Virginia Madsen plays Maya, a wine-loving waitress who is interested in Miles. The fact that she continues to pursue him, despite his negativity and boorish, drunken behavior, is ridiculous. But in the world of Sideways it makes perfect sense, because she’s not a real person with aspirations and motivations–she is a construct designed to represent Miles’ potential. Madsen plays Maya artfully, but there’s just nothing to work with. She is there to be the nurturing, saving angel, who has been hurt before and is in need of tenderness herself. In other words, she is gender-typed to the nth degree. Still, this movie treats Maya as a princess compared with her friend Stephanie, who hooks up with Jack during their stay. Stephanie, played by the talented Sandra Oh, is wild and smart and funny and sexy, and yet the movie is done with her as soon as Jack is. We’re led to believe that Jack really cares about her, only to discover that he was lying all along. And when that happens, about two thirds of the way through the film, she vanishes from the script. Gone, just like that. And we miss her, because she’s the only vital and genuine person we’ve been introduced to.

Like Jack, this movie has an extremely low opinion of women. Why does it always have to be about the troubled male and his conquests? Why do the women have to be peripheral and pointless, without lives or goals of their own? I’ve seen this type of movie countless times before–where the women might as well be matte paintings–and I’m ready for something else, something with a broader perspective. Just goes to show, I guess, that even independent films can be tired and wrought with prejudice. They, too, can be unquestioning affirmations of everything mainstream society stands for.

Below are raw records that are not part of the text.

(* ===== verification/ProgramOk.v ===== *)
(** * A program stays well formed

    The invariant of [NetnsFacts] under an application: whatever its sockets
    and callbacks do to the connection table, the namespace below stays well
    formed, and the ways in which an action can fail are few. *)

From S2P Require Import Prelude Utils Skbuff Addr Headers CircularBuffer Tcb TcbFacts TcbState.
From S2P Require Import BaseProtocol Packets TcbManager Socket SocketFacts Tcp Icmp NeighCache RoutingTable Arp.
From S2P Require Import Ipv4 Ethernet Device Stack Layers Netns NetnsFacts NetnsRun Program Prior ProgramFacts.

Section Ok.
Context `{Hh : Host} {Sig : Type} `{Hsig : Signal ethernetv2_frame Sig}
  `{Hspec : !SignalSpec ethernetv2_frame Sig}.
Context {B : Type} `{Hc : CircularBuffer B} `{Hs : !CircularBufferSpec B}.
Context (addr_of : skbuff → Z) (run_cb : nat → endpoint → endpoint → M tcp tcp_event bool).
Context (ds : gset nat).
Context (Heven : ∀ skb, Z.even (addr_of skb) = true) (Hcb : callbacks_ok run_cb).
Implicit Types (n : netns Sig B) (s : program Sig B) (a : application B) (m : tcb_manager B).
Abbreviation AM := (M (application B) app_event).
Abbreviation net_ok := (net_ok ds).

(** ** What the application does to the table *)

(** The table is well formed, closures [q] are posted for connections past
    the handshake, and one of the table's own for each packet it queues. *)
Definition table_keeps m m' (q : list closure) : Prop :=
  mgr_inv m' ∧ (∀ te, settled m te → settled m' te) ∧ Forall (closure_ok ds m') q ∧
  ∃ new, mgr_base m' = set_queue (packet_queue_ (mgr_base m) ++ new) (mgr_base m) ∧
    Forall (item_ok ds PMgr) new ∧
    ∀ p, pending p q = if decide (PMgr = p) then length new else 0%nat.

Lemma table_keeps_refl m : mgr_inv m → table_keeps m m [].
Proof.
  intros Hm. split_and!; [done|done|by apply List.Forall_nil|]. exists [].
  split_and!; [|by apply List.Forall_nil|by intros p; case_decide].
  rewrite app_nil_r. by destruct (mgr_base m).
Qed.
Lemma table_keeps_trans m m1 m2 q1 q2 :
  table_keeps m m1 q1 → table_keeps m1 m2 q2 → table_keeps m m2 (q1 ++ q2).
Proof.
  intros (_ & S1 & C1 & n1 & E1 & I1 & P1) (H2 & S2 & C2 & n2 & E2 & I2 & P2).
  split_and!; [done|auto| |].
  - apply Forall_app. split; [|done]. eapply Forall_impl; [exact C1|]. intros []; cbn; auto.
  - exists (n1 ++ n2). split_and!; [|by apply Forall_app|].
    + rewrite E2, E1. cbn. by rewrite <- app_assoc.
    + intros p. rewrite pending_app, P1, P2, length_app. by case_decide.
Qed.

Lemma mgr_keeps_table m m' es :
  mgr_keeps m m' es → table_keeps m m' (concat (mgr_posts <$> es)).
Proof.
  intros (Hi & (te & _ & _ & Hu & (ps & Eq & Hps & Hn) & _) & Hset & Hpost).
  split_and!; [done|done| |].
  - apply Forall_concat, Forall_fmap, Forall_forall. intros [[]|te' []] Hin; cbn; repeat constructor.
    by eapply Hpost.
  - exists ps. split_and!; [|..].
    + destruct (mgr_base m'). cbn in *. by subst.
    + eapply Forall_impl; [exact Hps|]. intros pkt (_ & _ & _ & Hw & Hroom & Hl & _).
      split; [|done]. unfold has_room. rewrite Hroom. by split_and!.
    + intros p. rewrite pending_mgr, Hn. done.
Qed.

Lemma rule_keeps_table mt cb m m' es :
  mgr_inv m → rule_insert_back mt cb m = Ok ((), m', es) →
  table_keeps m m' (concat (mgr_posts <$> es)).
Proof.
  intros Hm [= <- <-]. destruct (table_keeps_refl m Hm) as (? & ? & ? & new & ? & ? & ?).
  split_and!; try done. by exists new.
Qed.

Definition app_keeps a a' (es : list app_event) : Prop :=
  table_keeps (mngr a) (mngr a') (concat (app_posts <$> es)).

Slightly less annoying than the inherent misogyny is the fact that the dialogue treats us like idiots. We’re pummeled with the idea of wine as a metaphor for life–not once, but multiple times. This is full-scale metaphor battery, and it’s almost intolerable. Yes, it’s difficult to grow pinot grapes, that’s what makes them so fantastic and rich and haunting! And it’s just like Miles! It’s just like our prickly protagonist! Oh, and did we mention that it takes just the right person “to coax pinot grapes to their full expression”? That’s where Maya comes in. She is the one who has to coax Miles to his full expression (not that they could even show that and keep their R rating). Listening to this serious-sounding doggerel is exhausting. During one of these scenes, I threw my head back in exasperation and let out an enormously dramatic sigh. None of the other patrons even looked at me askance–I’m pretty sure they were feeling the same way.

As if to reward us for our patience, Miles’ life becomes more and more bleak the longer the film goes on. Toward the end, he’s driving on the highway to the strains of maudlin music that reminds me of The Incredible Hulk TV series, and I just want it to be finished. I don’t care if Miles is happy, or if he finds some sort of fulfillment to help him heal. I don’t care if he ends up with Maya. I just want the movie to be over so that I can go next door and get one of those hot chocolate drinks with the yummy spices and the whipped cream. But, of course, it’s not over. Because asinine self-indulgence is the gift that keeps on giving.

I’m mad about this. I’m mad that this movie was playing instead of my first two choices, I Heart Huckabees and Motorcycle Diaries. Instead, I got stuck with this tedious attempt at sophistication. If this is the best grown- up movie filmmakers can offer, I’ll be next door, watching SpongeBob Squarepants.